Nous sommes les spécialistes incontestés de la passion. Ce vieux fantasme à la peau dure vient de la littérature : les écrivains français ont créé un breuvage qui a enivré la terre entière. Mais c’était hier…
Les Anglo-Saxons, que l’on se gardera bien de détromper, croient mordicus que la France est le royaume de l’amour. La langue anglaise porte d’ailleurs la trace de cette conviction : « Nous autres anglophones, écrit Renate Stendhal (
sic) dans la
Los Angeles Review of Books, nous nous tournons volontiers vers le français pour exprimer les choses de l’amour. Pour les baisers avec la langue, “French kiss” ; et pour l’intimité façon française nous utilisons “rendez-vous”, “tête-à-tête”, “ménage à trois”, etc. »

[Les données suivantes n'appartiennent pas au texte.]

Lemma unicode_script_yields fuel h name is_ext idx :
  heap_total -> unicode_find_name unicode_script_name_table name = Ret idx -> 0 <= idx ->
  yields (unicode_script fuel (cr_init, h) name is_ext) (fun r =>
    r.1 = 0 /\ denotes (script_set (idx + 1) is_ext) (2 * PART_LEN + 2) (cr_points r.2.1)).
Proof.
  intros Ht Hname Hidx. unfold unicode_script. rewrite Hname. cbn [mbind outcome_bind].
  destruct (Z.ltb_spec idx 0); [lia|]. change (script_code UNICODE_SCRIPT_Unknown + 1) with 1.
  fold (is_common_script (idx + 1)). assert (HP : PART_LEN = 2228224) by done. assert (HC : CR_MAX = 268435456) by done.
  destruct is_ext; cbn [negb].
  - apply yields_bind. eapply yields_mono; [apply script_walk_denotes; lia|].
    intros [r1 [cr1 h1]] Hr. apply cr_post_total in Hr as (Hr1 & Hwf1 & Hd1); [|done]. cbn [fst snd] in *. subst r1.
    eval_closed (negb (0 =? 0)). cbn iota.
    apply yields_bind. eapply yields_mono; [apply script_ext_walk_denotes|].
    intros [r2 [cr2 h2]] Hr. apply cr_post_total in Hr as (Hr2 & Hwf2 & Hd2); [|done]. cbn [fst snd] in *. subst r2.
    eval_closed (negb (0 =? 0)). cbn iota. apply yields_bind.
    destruct (is_common_script (idx + 1)) eqn:Ec; cbn iota in *.
    + eapply yields_mono; [apply (cr_invert_denotes cr2 h2 _ _ Hwf2 Hd2); lia|].
      intros [r3 [cr3 h3]] Hr. apply cr_post_total in Hr as (Hr3 & Hwf3 & Hd3); [|done]. cbn [fst snd] in *. subst r3.
      eval_closed (negb (0 =? 0)). cbn iota. apply yields_bind.
      eapply yields_mono; [apply (cr_op_denotes h3 CR_OP_INTER _ _ _ _ _ _ Hd1 Hd3); lia|].
      intros [r4 [cr4 h4]] Hr. apply cr_post_total in Hr as (Hr4 & Hwf4 & Hd4); [|done]. cbn [fst snd] in *. subst r4.
      eval_closed (negb (0 =? 0)). cbn iota. split; [done|]. cbn [fst snd].
      replace (2 * PART_LEN + 2) with (PART_LEN + (PART_LEN + 2)) by lia. eapply denotes_ext; [|exact Hd4].
      intros x Hx. unfold script_set. destruct (script_of_ret x) as (v & vs & -> & ->). cbn. rewrite Ec.
      by rewrite negb_involutive.
    + cbn [yields mret outcome_ret]. eval_closed (negb (0 =? 0)). cbn iota. apply yields_bind.
      eapply yields_mono; [apply (cr_op_denotes h2 CR_OP_UNION _ _ _ _ _ _ Hd1 Hd2); lia|].
      intros [r4 [cr4 h4]] Hr. apply cr_post_total in Hr as (Hr4 & Hwf4 & [D1 D2 D3]); [|done]. cbn [fst snd] in *. subst r4.
      eval_closed (negb (0 =? 0)). cbn iota. split; [done|]. cbn [fst snd]. constructor; [done|lia|].
      intros x Hx. rewrite D3 by done. unfold script_set. destruct (script_of_ret x) as (v & vs & -> & ->). cbn.
      by rewrite Ec.
  - apply yields_bind. eapply yields_mono; [apply script_walk_denotes; lia|].
    intros [r1 [cr1 h1]] Hr. apply cr_post_total in Hr as (Hr1 & Hwf1 & [D1 D2 D3]); [|done]. cbn [fst snd] in *. subst r1.
    eval_closed (0 =? 0). cbn iota. split; [done|]. cbn [fst snd]. constructor; [done|lia|].
    intros x Hx. rewrite D3 by done. unfold script_set. by destruct (script_of_ret x) as (v & vs & -> & ->).
Qed.

(** The label [fail] of [unicode_script] never returns. *)
Lemma script_fail_diverges fuel is_ext h : script_fail fuel is_ext h = Fuel.
Proof. revert h. induction fuel as [|fuel IH]; intros h; [done|]. unfold script_fail in *. cbn. apply IH. Qed.
End Combinations.

(** * Property tables *)

Section PropTables.
Context `{Realloc}.

(** The state of [unicode_prop1] before the byte [p]. *)
Record prop_walking (tab all : list Z) (p c : Z) (bit : bool) (cr : CharRange) : Prop := {
  pw_p : 0 <= p;
  pw_runs : exists rs, prop_runs (drop (Z.to_nat p) tab) = Some rs /\ Forall (fun r => 1 <= r) rs /\
    c + runs_len rs = runs_len all /\ forall x, c <= x -> scan all 0 false x = scan rs c bit x;
  pw_c : 0 <= c;
  pw_wf : cr_wf cr;
  pw_part : part (scan all 0 false) 0 c (cr_points cr)
}.

(** One run: the range gets it when [bit] is set. *)
Lemma prop_run_ok all c r rs bit cr h :
  Forall (fun r => 1 <= r) (r :: rs) -> 0 <= c -> c + runs_len (r :: rs) = runs_len all -> runs_len all <= 0x110000 ->
  (forall x, c <= x -> scan all 0 false x = scan (r :: rs) c bit x) ->
  cr_wf cr -> part (scan all 0 false) 0 c (cr_points cr) ->
  u32 (c + r) = c + r /\
  (forall x, c + r <= x -> scan all 0 false x = scan rs (c + r) (negb bit) x) /\
  yields (if bit then cr_add_interval (cr, h) c (c + r) else mret (0, (cr, h))) (cr_post (fun cr' =>
    part (scan all 0 false) 0 (c + r) (cr_points cr'))).
Proof.
  intros [Hr Hrs]%list.Forall_cons Hc Hsum Htot Hscan Hwf Hp. rewrite runs_len_cons in Hsum.
  pose proof (runs_len_nonneg _ Hrs). pose proof (pt_len _ _ _ _ Hp). assert (CR_MAX = 268435456) by done.
  split; [apply wrap_small; change (2 ^ 32) with 4294967296; lia|]. split.
  { intros x Hx. rewrite Hscan by lia. cbn [scan]. destruct (Z.ltb_spec x (c + r)); [lia|done]. }
  assert (Hin : forall x, c <= x < c + r -> scan all 0 false x = bit).
  { intros x Hx. rewrite Hscan by lia. cbn [scan]. destruct (Z.ltb_spec x (c + r)); [done|lia]. }
  assert (Ha : appends (fun st => if bit then cr_add_interval st c (c + r) else mret (0, st)) (scan all 0 false) c (c + r)).
  { destruct bit; [apply appends_interval; [lia|done]|apply appends_none; [lia|done]]. }
  eapply yields_mono; [apply (Ha cr h Hwf); unfold cr_len; lia|].
  intros res Hres. eapply cr_post_mono; [exact Hres|]. intros cr' (e & E & He). rewrite E.
  apply (part_app _ _ c); [lia|lia|done|done].
Qed.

L’universitaire Marilyn Yalom a soulevé la couette pour surprendre les secrets de cette flatteuse réputation. Mais cette octogénaire proprette ne peut être taxée de voyeurisme : l’amour qu’elle examine, les yeux écarquillés, c’est celui que dépeint notre littérature. Elle puise dans ce riche matériau de quoi étayer toutes ses théories. À commencer par celle-ci : « Quelque chose de nouveau dans l’histoire de l’amour est apparu en France vers 1100, une explosion culturelle proclamant le droit des amants à donner libre cours à leur passion, en dépit des objections de la société et de la religion. » Le point ...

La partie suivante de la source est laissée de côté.